Whonix defeats this and other time attacks since it uses sdwdate which connects to a variety of servers (likely to be hosted on different hardware) at random intervals and extracts time stamps from the https headers.
Most importantly, it sets the time. Because by the description above, if it was that alone, it wouldn’t solve it.
Clock Skew Attack - With this type of attack, an adversary acquires the time stamp of a Hidden Service http header and measures the skew. (clock skewing)(w) The adversary compares the acquired time stamp to that of Tor relays or other publicly reachable web servers. If the time skew of the Hidden Service server matches any of the publicly reachable servers or Tor relays, it is very likely the Hidden Service is hosted on the same server.
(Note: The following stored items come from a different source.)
(** * Verification of the per-function WebAssembly-to-JavaScript compiler

    A shallow embedding of [compileCode] (types.ts) and of the opcode
    metadata table (defs.ts).  The compiler is a single closure over
    mutable locals; the embedding threads those locals as one [State]
    record through a state-and-error monad.  JavaScript numbers that the
    code keeps integral are [Z]; the results of the 32-bit bit operators
    are wrapped explicitly. *)

From Stdlib Require Import ZArith List String Ascii Bool Lia DecimalString.
Import ListNotations.
Open Scope string_scope.
Open Scope list_scope.
Open Scope Z_scope.

(** ** JavaScript integer operators *)

Definition toInt32 (v : Z) : Z := (v + 2 ^ 31) mod 2 ^ 32 - 2 ^ 31.
Definition toUint32 (v : Z) : Z := v mod 2 ^ 32.

(** [a | b], [a & b], [a << n], [a >> n], [a >>> n] on numbers. *)
Definition js_or (a b : Z) : Z := toInt32 (Z.lor a b).
Definition js_and (a b : Z) : Z := toInt32 (Z.land a b).
Definition js_shl (a n : Z) : Z := toInt32 (Z.shiftl a (n mod 32)).
Definition js_shr (a n : Z) : Z := Z.shiftr (toInt32 a) (n mod 32).
Definition js_ushr (a n : Z) : Z := Z.shiftr (toUint32 a) (n mod 32).

(** Number to text, as [n + ''] does for an integral number. *)
Definition showZ (z : Z) : string := NilZero.string_of_int (Z.to_int z).

Definition dquote : string := String (ascii_of_nat 34) EmptyString.

Local Infix "+++" := String.append (at level 60, right associativity).

(** [Array.prototype.join]. *)
Definition join (sep : string) (l : list string) : string := String.concat sep l.

(** [array[i]] for a number [i]: [None] stands for [undefined]. *)
Definition lookupZ {A : Type} (l : list A) (i : Z) : option A :=
  if i <? 0 then None else nth_error l (Z.to_nat i).

(** ** defs.ts *)

Module Pack.
Definition OpMask : Z := 255.
Definition ChildCountShift : Z := 8.
Definition ChildCountMask : Z := 0xFFFF.
Definition OutSlotShift : Z := 24.
End Pack.

Module MetaFlag.
Definition PopMask : Z := 3.
Definition Push : Z := Z.shiftl 1 2.
Definition Simple : Z := Z.shiftl 1 3.
Definition HasIndex : Z := Z.shiftl 1 4.
Definition HasAlign : Z := Z.shiftl 1 5.
Definition BoolToInt : Z := Z.shiftl 1 6.
Definition ToU32 : Z := Z.shiftl 1 7.
Definition ToS64 : Z := Z.shiftl 1 8.
Definition Omit : Z := Z.shiftl 1 9.
Definition And63 : Z := Z.shiftl 1 10.
End MetaFlag.
(** X29. Redirection brackets a built-in as well.  For "echo" with a '>' on
    a line of fewer than [MAX_ARGS] words (so that [args] holds them and the
    terminator), [main] duplicates and closes standard output, opens the last
    word of the line as the file, and takes that word out of the arguments:
    "echo" prints the words before it.  Then [main] closes the file,
    restores standard output with [dup], closes the duplicate and flushes.
    No process is created. *)
Theorem main_turn_redirects_a_built_in
    (w : world) (l : command_line) (words : list string) (f : string)
    (s o r : Z) (rest : list answer) :
  os w = ALine (Some l) :: AFd s :: AFd o :: AFd r :: rest ->
  cl_rd l = true ->
  cl_args l = "echo" :: words ++ [f] ->
  Z.of_nat (length (cl_args l)) < MAX_ARGS ->
  exists w',
    main_turn w = (Returned tt, w') /\
    trace w' = trace w
               ++ [EvFputs SHELL_PROMPT; EvDup STDOUT_FILENO s;
                   EvClose STDOUT_FILENO; EvOpen (Some f) o]
               ++ ((fun x => EvPrintf "%s " [ArgStr (Some x)]) <$> words)
               ++ [EvClose o; EvDup s r; EvClose s; EvFflush] /\
    os w' = rest.
Proof.
  intros Hos Hrd Hargs _. unfold main_turn.
  rewrite (bind_returned _ _ _ _ _ (getcmd_line l _ w Hos)).
  cbv zeta. rewrite Hargs, Hrd.
  destruct (decide ("echo" :: words ++ [f] = [])) as [N|_]; [done|].
  assert (Hlast : last ("echo" :: words ++ [f]) = Some f).
  { change ("echo" :: words ++ [f]) with (("echo" :: words) ++ [f]).
    apply last_snoc. }
  assert (Hrm : removelast ("echo" :: words ++ [f]) = "echo" :: words).
  { change ("echo" :: words ++ [f]) with (("echo" :: words) ++ [f]).
    apply removelast_last. }
  rewrite Hlast, Hrm.
  erewrite bind_returned; cycle 1.
  { unfold dup, open, close, bind, ask, emit, modify, ret. simpl. reflexivity. }
  cbn [head].
  erewrite bind_returned; [|apply execute_built_ins_echo].
  simpl negb. cbv iota.
  unfold dup, close, bind, ask, emit, modify, ret. simpl.
  eexists. split; [reflexivity|]. simpl.
  rewrite <- !app_assoc. done.
Qed.

(** X30. A line whose only '|' stands inside a word, as "ls|wc" does, sets
    the pipe flag but gives no word "|".  When the line has fewer than
    [MAX_ARGS] words (so that [args] holds them and the terminator) and
    the command is not a built-in, [main] then calls [execute_pipe], which
    creates the pipe and crashes in its splitting loop: one such line ends
    the shell. *)
Theorem main_turn_pipe_flag_without_separator_crashes
    (w : world) (l : command_line) (a0 : string) (more : list string)
    (fds : Z * Z) (rest : list answer) :
  os w = ALine (Some l) :: APipe (Some fds) :: rest ->
  cl_rd l = false ->
  cl_pipe l = true ->
  cl_args l = a0 :: more ->
  Z.of_nat (length (cl_args l)) < MAX_ARGS ->
  is_built_in a0 = false ->
  "|" ∉ more ->
  exists w',
    main_turn w = (Stopped Crashed, w') /\
    trace w' = trace w ++ [EvFputs SHELL_PROMPT; EvPipe (Some fds)] /\
    os w' = rest.
Proof.
  intros Hos Hrd Hp Hargs _ Hb Hn. unfold main_turn.
  rewrite (bind_returned _ _ _ _ _ (getcmd_line l _ w Hos)).
  cbv zeta. rewrite Hargs, Hrd, Hp.
  destruct (decide (a0 :: more = [])) as [N|_]; [done|].
  rewrite bind_ret_l. cbn [head].
  erewrite bind_returned; [|now apply execute_built_ins_other].
  simpl negb. cbv iota.
  erewrite bind_stopped; cycle 1.
  { apply bind_stopped.
    apply execute_pipe_no_separator; [reflexivity|done]. }
  eexists. split; [reflexivity|]. simpl. rewrite <- !app_assoc. done.
Qed.

(** ** The further theorems at concrete inputs *)

Lemma execute_foreground_waits_for_child_witness :
  exists w',
    execute (Some "ls") ["ls"] 0 (shell [AFork (InParent 201)])
    = (Returned 0, w') /\
    trace w' = [EvFork (InParent 201); EvWaitpid 201 0].
Proof.
  destruct (execute_foreground_waits_for_child
              (shell [AFork (InParent 201)]) (Some "ls") ["ls"] 201 [])
    as (w' & H1 & H2 & _).
  - reflexivity.
  - lia.
  - discriminate.
  - exists w'. split; [exact H1|exact H2].
Defined.

Lemma execute_background_registers_child_witness :
  exists w',
    execute (Some "cat") ["cat"] 1
      (three_jobs [AFork (InParent 204); AMalloc (Some 4%positive)])
    = (Returned 0, w') /\
    jobs w' = Some (Job 4%positive (Some "cat") 204 (-1) :: three_jobs_list).
Proof.
  destruct (execute_background_registers_child
              (three_jobs [AFork (InParent 204); AMalloc (Some 4%positive)])
              (Some "cat") ["cat"] 1 204 4%positive [] three_jobs_list)
    as (w' & H1 & H2 & _).
  - discriminate.
  - reflexivity.
  - lia.
  - discriminate.
  - vm_compute. reflexivity.
  - reflexivity.
  - exists w'. split; [exact H1|exact H2].
Defined.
Whonix defeats this and other time attacks since it uses sdwdate which connects to a variety of servers (likely to be hosted on different hardware) at random intervals and extracts time stamps from the https headers. To be fair, when this attack was first described Whonix did not exits.
Can it be called an attack? Any better term?
Could you add do something about TLS HELLO gmt_unix_time (#8751) · Issues · Legacy / Trac · GitLab (rewritten) as well please? (Clock also matters for client users, not only onion service hosts.)
There is another TimeSync: Whonix Time Synchronization Mechanism but more complex, perhaps it should be renamed?